PWNU NTB Bicara Superbike: Jadi Tuan Rumah yang Ramah, Bila Perlu Ajak Pembalap ke Masjid
Menurutnya, sebagai tuan rumah, warga NTB harus membuat tamu yang datang merasa nyaman dan aman.
Penulis: Sirtupillaili | Editor: Salma Fenty
Laporan Wartawan TribunLombok.com, Sirtupillaili
TRIBUNLOMBOK.COM, MATARAM – Banyaknya event balap internasional di Kawasan Ekonomi Khusus (KEK) Mandalika diharapkan menggerakan perekonomian masyarakat.
Ketua Tanfidziyah PWNU NTB Prof TGH Masnun Tahir pun angkat bicara terkait gelaran World Superbike (WSBK), di Sirkuit Pertamina Mandalika, Lombok Tengah, Provinsi Nusa Tenggara Barat (NTB).
Menurutnya, sebagai tuan rumah, warga NTB harus membuat tamu yang datang merasa nyaman dan aman.
Kawasan Mandalika, sebagai lokasi acara harus benar-benar dibuat senyaman mungkin untuk dikunjugi orang dari luar.
Baca juga: Antisipasi Kondisi Darurat saat WSBK di Mandalika, Basarnas Gelar Latihan Bersama
Baca juga: Menteri Sandiaga Ingatkan Penyelenggaraan WSBK di Mandalika Harus Sesuai Prokes COVID-19
”Dalam konteks teologi kita wajib menghormati tamu, termasuk yang datang sebagai pemain (balap) maupun yang datang sebagai penonton,” kata Rektor Universitas Islam Negeri (UIN) Mataram ini.
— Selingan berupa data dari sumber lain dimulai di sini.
(** A usable token found by the specification's reading is the token the
    implementation extracts. *)
Lemma class_tokenFrom_usable (req : request) (f : string) (token : value) :
  extracted token [body req; query req] f -> truthy token = true ->
  C.tokenFrom req f = Ok token.
Proof.
  intros Hex Ht.
  destruct (class_tokenFrom_extracted req f) as (v & Hv & Hev).
  unfold extracted in *.
  destruct (first_non_empty _); congruence.
Qed.

Lemma legacy_tokenFrom_usable (req : request) (f : string) (token : value) :
  extracted token [body req; query req; headers req] f ->
  truthy token = true ->
  L.tokenFrom req f = Ok token.
Proof.
  intros Hex Ht.
  destruct (legacy_tokenFrom_extracted req f) as (v & Hv & Hev).
  unfold extracted in *.
  destruct (first_non_empty _); congruence.
Qed.

(** With a usable access token, authenticate goes on to the profile. *)
Lemma class_authenticate_loads (load : value -> (value -> value -> R) -> R)
    (self : C.Strategy) (req : request) (options accessToken : value) :
  extracted accessToken [body req; query req] (C._accessTokenField self) ->
  truthy accessToken = true ->
  exists refreshToken,
    extracted refreshToken [body req; query req] (C._refreshTokenField self)
    /\ @C.authenticate R (delegating host load) self req options
       = Ok (load accessToken
               (@C.loaded R (delegating host load) self req accessToken
                          refreshToken)).
Proof.
  intros Hex Ht.
  destruct (class_tokenFrom_extracted req (C._refreshTokenField self))
    as (r & Hr & Her).
  exists r. split; [exact Her|].
  rewrite (class_authenticate_unfold self req options accessToken r
             (class_tokenFrom_usable _ _ _ Hex Ht) Hr).
  rewrite Ht. reflexivity.
Qed.

Lemma legacy_authenticate_loads (load : value -> (value -> value -> R) -> R)
    (self : L.Strategy) (req : request) (options accessToken : value) :
  extracted accessToken [body req; query req; headers req] "access_token" ->
  truthy accessToken = true ->
  exists refreshToken,
    extracted refreshToken [body req; query req; headers req] "refresh_token"
    /\ @L.authenticate R (delegating host load) self req options
       = Ok (load accessToken
               (@L.loaded R (delegating host load) self req accessToken
                          refreshToken)).
Proof.
  intros Hex Ht.
  destruct (legacy_tokenFrom_extracted req "refresh_token") as (r & Hr & Her).
  exists r. split; [exact Her|].
  rewrite (legacy_authenticate_unfold self req options accessToken r
             (legacy_tokenFrom_usable _ _ _ Hex Ht) Hr).
  rewrite Ht. reflexivity.
Qed.

(** C6.  When the transport delivers a body on which [JSON.parse] throws,
    userProfile calls [done] with the thrown error itself, not wrapped, and
    with no profile, in both implementations.  An authenticate that reaches
    userProfile through [_loadUserProfile] then ends in the error outcome
    with that same error (an error object, hence truthy). *)
Theorem unparseable_body_raw_error
    (selfC : C.Strategy) (selfL : L.Strategy) (req : request)
    (options accessToken error raw res e : value)
    (done : value -> value -> R)
    (Herror : truthy error = false)
    (Hparse : JSON_parse raw = Throw e) :
  @C.userProfile R (answering error raw res) rt selfC accessToken done
  = done e VUndefined
  /\ @L.userProfile R (answering error raw res) rt selfL accessToken done
     = done e VUndefined
  /\ (truthy e = true ->
      truthy accessToken = true ->
      (extracted accessToken [body req; query req]
                 (C._accessTokenField selfC) ->
       @C.authenticate R
          (delegating host
             (@C.userProfile R (answering error raw res) rt selfC))
          selfC req options
       = Ok (this_error e))
      /\ (extracted accessToken [body req; query req; headers req]
                    "access_token" ->
          @L.authenticate R
             (delegating host
                (@L.userProfile R (answering error raw res) rt selfL))
             selfL req options
          = Ok (this_error e))).
Proof.
  assert (Hthrow : C.parseProfile raw = Throw e).
  { unfold C.parseProfile. now rewrite Hparse. }
  assert (HC : forall (k : value -> value -> R) token,
             @C.userProfile R (answering error raw res) rt selfC token k
             = k e VUndefined).
  { intros k token. unfold C.userProfile. cbn [_oauth2_get answering].
    rewrite class_fetched_success by exact Herror. now rewrite Hthrow. }
  assert (HL : forall (k : value -> value -> R) token,
             @L.userProfile R (answering error raw res) rt selfL token k
             = k e VUndefined).
  { intros k token. unfold L.userProfile. cbn [_oauth2_get answering].
    rewrite legacy_fetched_success by exact Herror.
    change (L.parseProfile raw) with (C.parseProfile raw).
    now rewrite Hthrow. }
  split; [apply HC|]. split; [apply HL|].
  intros He Ht. split; intros Hex.
  - destruct (class_authenticate_loads
                (@C.userProfile R (answering error raw res) rt selfC)
                selfC req options accessToken Hex Ht) as (r & _ & ->).
    rewrite HC. unfold C.loaded. now rewrite He.
  - destruct (legacy_authenticate_loads
                (@L.userProfile R (answering error raw res) rt selfL)
                selfL req options accessToken Hex Ht) as (r & _ & ->).
    rewrite HL. unfold L.loaded. now rewrite He.
Qed.

(** C7.  When the transport answers with an error, the class-based
    userProfile tries to parse the data attached to it as JSON: if that
    parse throws, [done] gets the uniform wrap, an InternalOAuthError with
    the message "Failed to fetch user profile" and the transport error as
    its detail; if it succeeds and the first entry of [errors] is there,
    [done] gets an InternalOAuthError made of that entry's [error_message]
    and of the status code of the transport error (and the uniform wrap
    again when the entry cannot be read).  The uniform wrap is what the
    legacy userProfile hands over for every transport error. *)
Theorem transport_error_wrapped
    (selfC : C.Strategy) (selfL : L.Strategy)
    (accessToken error body res : value) (done : value -> value -> R)
    (Herror : truthy error = true) :
  (forall x,
      JSON_parse (section_field error "data") = Throw x ->
      @C.userProfile R (answering error body res) rt selfC accessToken done
      = done (InternalOAuthError (VString "Failed to fetch user profile")
                                 error)
             VUndefined)
  /\ (forall json message,
         JSON_parse (section_field error "data") = Ok json ->
         path json ["errors"; "0"; "error_message"] = Ok message ->
         @C.userProfile R (answering error body res) rt selfC accessToken done
         = done (InternalOAuthError message
                                    (section_field error "statusCode"))
                VUndefined)
  /\ (forall json x,
         JSON_parse (section_field error "data") = Ok json ->
         path json ["errors"; "0"; "error_message"] = Throw x ->
         @C.userProfile R (answering error body res) rt selfC accessToken done
         = done (InternalOAuthError (VString "Failed to fetch user profile")
                                    error)
                VUndefined)
  /\ @L.userProfile R (answering error body res) rt selfL accessToken done
     = done (InternalOAuthError (VString "Failed to fetch user profile") error)
            VUndefined.
Proof.
  assert (HC : @C.userProfile R (answering error body res) rt selfC
                 accessToken done
               = match diagnostics error with
                 | Ok wrapped => done wrapped VUndefined
                 | Throw _ => done (uniform_wrap error) VUndefined
                 end).
  { unfold C.userProfile. cbn [_oauth2_get answering].
    now apply class_fetched_error. }
  assert (Hd : diagnostics error
               = bind (JSON_parse (section_field error "data"))
                   (fun json =>
                      bind (path json ["errors"; "0"; "error_message"])
                        (fun message =>
                           Ok (InternalOAuthError
                                 message
                                 (section_field error "statusCode"))))).
  { unfold diagnostics. rewrite !(member_truthy _ _ Herror). reflexivity. }
  rewrite Hd in HC. repeat split.
  - intros x Hx. rewrite HC, Hx. reflexivity.
  - intros json message Hj Hm. rewrite HC, Hj. cbn [bind]. rewrite Hm.
    reflexivity.
  - intros json x Hj Hm. rewrite HC, Hj. cbn [bind]. rewrite Hm. reflexivity.
  - unfold L.userProfile. cbn [_oauth2_get answering]. unfold L.fetched.
    now rewrite Herror.
Qed.

End Failures.

Lemma unparseable_body_raw_error_witness :
  let host := outcome_host (fun _ _ => Pending) (VNull, VNull, VNull) in
  let self := class_strategy in
  let req := request_with_body [("access_token", VString "T")] in
  @JSON_parse JsonText.runtime (VString "not a JSON")
  = Throw JsonText.SyntaxError
  /\ @C.authenticate outcome
       (delegating host
          (@C.userProfile outcome
             (answering VNull (VString "not a JSON") VNull)
             JsonText.runtime self))
       self req VUndefined
     = Ok (Errored JsonText.SyntaxError).
Proof.
  intros host self req.
  split; [vm_compute; reflexivity|].
  destruct (@unparseable_body_raw_error JsonText.runtime outcome host
              self legacy_strategy req
              VUndefined (VString "T") VNull (VString "not a JSON") VNull
              JsonText.SyntaxError (fun _ _ => Pending)
              eq_refl ltac:(vm_compute; reflexivity))
    as (_ & _ & Hauth).
  destruct (Hauth eq_refl eq_refl) as (Hclass & _).
  apply Hclass. vm_compute. reflexivity.
Defined.

Lemma transport_error_wrapped_witness :
  let error :=
    VObject [("statusCode", VNumber 401);
             ("data", VString (JsonText.provider_error "401 - Unauthorized"))]
  in
  truthy error = true
  /\ @C.userProfile (list (value * value))
       (answering error VUndefined VUndefined) JsonText.runtime
       class_strategy (VString "T") (fun e p => [(e, p)])
     = [(InternalOAuthError (VString "401 - Unauthorized") (VNumber 401),
         VUndefined)].
Proof.
  intros error. split; [reflexivity|].
  destruct (@transport_error_wrapped JsonText.runtime (list (value * value))
              class_strategy legacy_strategy
              (VString "T") error VUndefined VUndefined
              (fun e p => [(e, p)]) eq_refl)
    as (_ & Hrich & _).
  apply (Hrich (VObject [("errors",
                          VArray [VObject [("error_message",
                                            VString "401 - Unauthorized")]])])
               (VString "401 - Unauthorized")).
  - vm_compute. reflexivity.
  - reflexivity.
Defined.

(** ** The call of the verify callback *)

Section Verify.
Context {R : Type} (host : Host R).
Menurutnya, sistem sosial, budaya, dan agama mengajarkan agar setiap orang menghormati tamu.
”Itulah yang dikatakan sebagai pariwisata syariah. Karena syariah bukan dalam arti teologi, tapi dalam arti hospitality (keramahan),” katanya.
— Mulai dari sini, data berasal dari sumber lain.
(** X17: a threshold taken from the environment reaches the file with the
    next save.  [load_config] keeps the override in memory only, but after
    it any [set] of another ordinary key whose write succeeds leaves a file
    that holds the float of the variable under the threshold's key. *)
Theorem env_override_is_saved_later (py_float : string → option float)
    (w : write_result) (σ : world) (env_key config_key s key : string)
    (f : float) (v : value) :
  (env_key, config_key) ∈ env_mapping →
  environ σ !! env_key = Some s →
  s ≠ "" →
  py_float s = Some f →
  key ∉ sensitive_keys →
  key ≠ config_key →
  ∃ o, file (exec (set key v Written) (exec (load_config py_float w) σ))
       = Some (Json (DocObject o))
       ∧ o !! config_key = Some (VFloat f)
       ∧ o !! key = Some v.
Proof.
  intros Hin Hs Hne Hf Hkey Hkc.
  destruct (not_sensitive key Hkey) as [Hw Hsec].
  unfold exec at 1. rewrite set_eq, Hw, Hsec. simpl.
  eexists. split; [done|].
  assert (config_key ∉ sensitive_keys) as Hck.
  { apply elem_of_cons in Hin as [Heq|Hin].
    - inversion Heq; subst. decide_it.
    - apply list_elem_of_singleton in Hin. inversion Hin; subst. decide_it. }
  rewrite !lookup_del_keys, !decide_False by done.
  rewrite lookup_insert_ne, lookup_insert_eq by done. split; [|done].
  rewrite load_config_config. apply lookup_union_Some_l.
  rewrite (env_layer_lookup py_float _ env_key) by done.
  unfold env_value. rewrite Hs. simpl.
  apply String.eqb_neq in Hne. by rewrite Hne, Hf.
Qed.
Jika masyarakat NTB bersikap ramah terhadap tamu-tamu yang datang, nama NTB akan dikenal dunia sebagai masyarakat yang baik.
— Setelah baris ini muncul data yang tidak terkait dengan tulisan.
(** * ygo-nfc-card-viewer: a shallow embedding of [card_viewer.py]

    The development follows the classes of the program:
    - [PyFloat]   Python floats (binary64) and numpy float32, on the
                  Standard Library's [spec_float];
    - [Py]        the Python values that [json.loads] produces and the
                  builtin [int];
    - [Stars]     [CardMakerWidget.draw_level_stars] / [draw_rank_stars];
    - [FontFit]   [CardMakerWidget.draw_fitted_description];
    - [Frame]     [AnimatedWebPLabel.adjust_hue], [adjust_frame] and
                  [apply_gradient];
    - [Sprite]    [AnimatedWebPLabel.update_frame] and the fades that
                  reset the playback position;
    - [Server]    [OverlayServer.read_client] and
                  [MainWindow.set_overlay_custom].

    Pillow, numpy, Qt and the [json] module are libraries the program
    calls; what the program needs from them enters as Section variables
    (per-pixel colour kernels, font metrics, the JSON decoder). *)

From Stdlib Require Import ZArith Lia Bool String Ascii SpecFloat.
From stdpp Require Import base option list gmap strings.

Set Warnings "-register-all".
Local Open Scope Z_scope.

(** ** Exceptions and results

    A Python call either returns or raises.  [Raise] carries the class of
    the exception, which is what an [except] clause inspects. *)

Inductive exn :=
  | ValueError | TypeError | OverflowError | IndexError | KeyError
  | AttributeError | JSONDecodeError | UnicodeDecodeError.

Inductive result (A : Type) :=
  | Ok (a : A)
  | Raise (e : exn).
Arguments Ok {A} a.
Arguments Raise {A} e.

Definition bind {A B} (r : result A) (k : A -> result B) : result B :=
  match r with
  | Ok a => k a
  | Raise e => Raise e
  end.

Notation "'do' x <- r ; k" := (bind r (fun x => k))
  (at level 10, x name, r at level 100, k at level 200).

Definition exn_eqb (a b : exn) : bool :=
  match a, b with
  | ValueError, ValueError | TypeError, TypeError
  | OverflowError, OverflowError | IndexError, IndexError
  | KeyError, KeyError | AttributeError, AttributeError
  | JSONDecodeError, JSONDecodeError
  | UnicodeDecodeError, UnicodeDecodeError => true
  | _, _ => false
  end.

(** [try: r  except (classes): handler]. *)
Definition try_except {A} (r : result A) (classes : list exn) (handler : A)
  : result A :=
  match r with
  | Ok a => Ok a
  | Raise e => if existsb (exn_eqb e) classes then Ok handler else Raise e
  end.

(** ** Floats *)

Module PyFloat.

(** Python's [float] is IEEE binary64; numpy's [float32] is binary32. *)
Definition float := spec_float.

Definition prec64 : Z := 53.
Definition emax64 : Z := 1024.
Definition prec32 : Z := 24.
Definition emax32 : Z := 128.

Definition of_Z (z : Z) : float := binary_normalize prec64 emax64 z 0 false.
Definition neg (x : float) : float := SFopp x.
Definition add (x y : float) : float := SFadd prec64 emax64 x y.
Definition sub (x y : float) : float := SFsub prec64 emax64 x y.
Definition mul (x y : float) : float := SFmul prec64 emax64 x y.
Definition div (x y : float) : float := SFdiv prec64 emax64 x y.

(** [==], [!=], [<], [>=] of Python floats (a NaN compares false,
    the two zeros are equal). *)
Definition eqb (x y : float) : bool := SFeqb x y.
Definition neqb (x y : float) : bool := negb (SFeqb x y).
Definition geb (x y : float) : bool := SFleb y x.

(** The integer part of a finite float, rounding toward zero. *)
Definition truncate (s : bool) (m : positive) (e : Z) : Z :=
  cond_Zopp s (Z.shiftl (Zpos m) e).

(** [int(x)] for a float [x]. *)
Definition to_int (x : float) : result Z :=
  match x with
  | S754_zero _ => Ok 0
  | S754_finite s m e => Ok (truncate s m e)
  | S754_infinity _ => Raise OverflowError
  | S754_nan => Raise ValueError
  end.

(** numpy: a float64 stored into a float32 array is rounded to nearest. *)
Definition to_f32 (x : float) : float :=
  match x with
  | S754_finite s m e => binary_round prec32 emax32 s m e
  | _ => x
  end.

Definition f32_of_Z (z : Z) : float := binary_normalize prec32 emax32 z 0 false.
Definition f32_mul (x y : float) : float := SFmul prec32 emax32 x y.

(** numpy [astype(np.uint8)] of a float32 in the range of a byte. *)
Definition to_uint8 (x : float) : Z :=
  match x with
  | S754_finite s m e => truncate s m e mod 256
  | _ => 0
  end.

Definition zero : float := S754_zero false.
Definition one : float := Eval vm_compute in of_Z 1.
Definition half : float := Eval vm_compute in div (of_Z 1) (of_Z 2).
Definition f32_one : float := Eval vm_compute in f32_of_Z 1.

End PyFloat.

(** ** Python values *)

Module Py.

(** The values [json.loads] builds: [None], booleans, integers, floats
    (the decoder also accepts [NaN] and [Infinity]), strings, lists and
    dictionaries. *)
Inductive value :=
  | VNone
  | VBool (b : bool)
  | VInt (n : Z)
  | VFloat (f : PyFloat.float)
  | VStr (s : string)
  | VList (l : list value)
  | VDict (kv : list (string * value)).

Fixpoint assoc (k : string) (kv : list (string * value)) : option value :=
  match kv with
  | [] => None
  | (k', v) :: rest => if String.eqb k k' then Some v else assoc k rest
  end.

(** [data.get(key)]: only a dictionary has the method. *)
Definition get (data : value) (key : string) : result (option value) :=
  match data with
  | VDict kv => Ok (assoc key kv)
  | _ => Raise AttributeError
  end.

(** [v == s] for a string literal [s]. *)
Definition eq_str (v : option value) (s : string) : bool :=
  match v with
  | Some (VStr s') => String.eqb s' s
  | _ => false
  end.

Section Int.

(** The builtin's reading of an integer literal in a string
    ([None]: the text is not one, and [int] raises [ValueError]). *)
Variable int_of_str : string -> option Z.

(** [int(v)]: a float is cut toward zero, and an infinite one raises
    [OverflowError]. *)
Definition int (v : value) : result Z :=
  match v with
  | VNone => Raise TypeError
  | VBool b => Ok (if b then 1 else 0)
  | VInt n => Ok n
  | VFloat f => PyFloat.to_int f
  | VStr s =>
      match int_of_str s with
      | Some n => Ok n
      | None => Raise ValueError
      end
  | VList _ | VDict _ => Raise TypeError
  end.

End Int.

End Py.

(** ** Geometry shared by the painters *)

Record QRect := { rect_x : Z; rect_y : Z; rect_width : Z; rect_height : Z }.

Definition rect_left (r : QRect) : Z := rect_x r.
Definition rect_top (r : QRect) : Z := rect_y r.
Definition rect_right (r : QRect) : Z := rect_x r + rect_width r - 1.

(** [range(n)]. *)
Definition range (n : Z) : list Z := seqZ 0 n.

(** ** Level and rank stars *)

Module Stars.
Section Stars.

Variable int_of_str : string -> option Z.

(** The star asset: whether its pixmap failed to load, and the width it
    has once scaled to a height ([scaledToHeight(h).width()]). *)
Variable star_is_null : bool.
Variable scaled_width : Z -> Z.

(** [try: level = int(level_value)  except (ValueError, TypeError): level = 0] *)
Definition level_of (level_value : Py.value) : result Z :=
  try_except (Py.int int_of_str level_value) [ValueError; TypeError] 0.

(** The painter's [drawPixmap(x, y, star_scaled)] calls, in order. *)
Definition draw_level_stars (rect : QRect) (level_value : Py.value)
    (max_stars : Z) : result (list (Z * Z)) :=
  do level <- level_of level_value;
  let stars_count := Z.min level max_stars in
  if star_is_null || (stars_count <=? 0) then Ok []
  else
    let star_height := rect_height rect in
    let star_width := scaled_width star_height in
    let gap := 4 in
    Ok ((fun i =>
           (rect_right rect - (i + 1) * star_width - i * gap,
            rect_top rect + (rect_height rect - star_height) / 2))
          <$> range stars_count).

Definition draw_rank_stars (rect : QRect) (level_value : Py.value)
    (max_stars : Z) : result (list (Z * Z)) :=
  do level <- level_of level_value;
  let stars_count := Z.min level max_stars in
  if star_is_null || (stars_count <=? 0) then Ok []
  else
    let star_height := rect_height rect in
    let star_width := scaled_width star_height in
    let gap := 4 in
    let rect :=
      if stars_count =? 13 then
        let extra_width := star_width / 2 in
        {| rect_x := rect_x rect - 18; rect_y := rect_y rect;
           rect_width := rect_width rect + extra_width;
           rect_height := rect_height rect |}
      else rect in
    Ok ((fun i =>
           (rect_left rect - 25 + i * (star_width + gap),
            rect_top rect + (rect_height rect - star_height) / 2))
          <$> range stars_count).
Ramah terhadap pendatang, para wisatawan, dan setiap tamu yang datang.
Para tamu yang datang dibuat nyaman seperti mereka berada di rumah sendiri. Tapi tentu dengan tetap mempertahankan nilai-nilai kearifan lokal.
”Mereka belajar ke sini, bukan mengajari kita. Sehingga terjadi dialog antar budaya,” katanya.
Bahkan Masnun Tahir berujar, jika kamar penginapan di hotel masih kurang, tidak ada salahnya para penonton atau pembalap diajak menginap di masjid atau rumah warga.
”Kalau kurang-kurang hotel nanti diajak tidur di masjid, yang penting ada kopi dan mie, mereka nyaman,” ujar Masnun.
Terutama mereka yang datang sebagai backpacker. Kalau perlu pembalap dan kru diajak menginap di masjid atau rumah warga.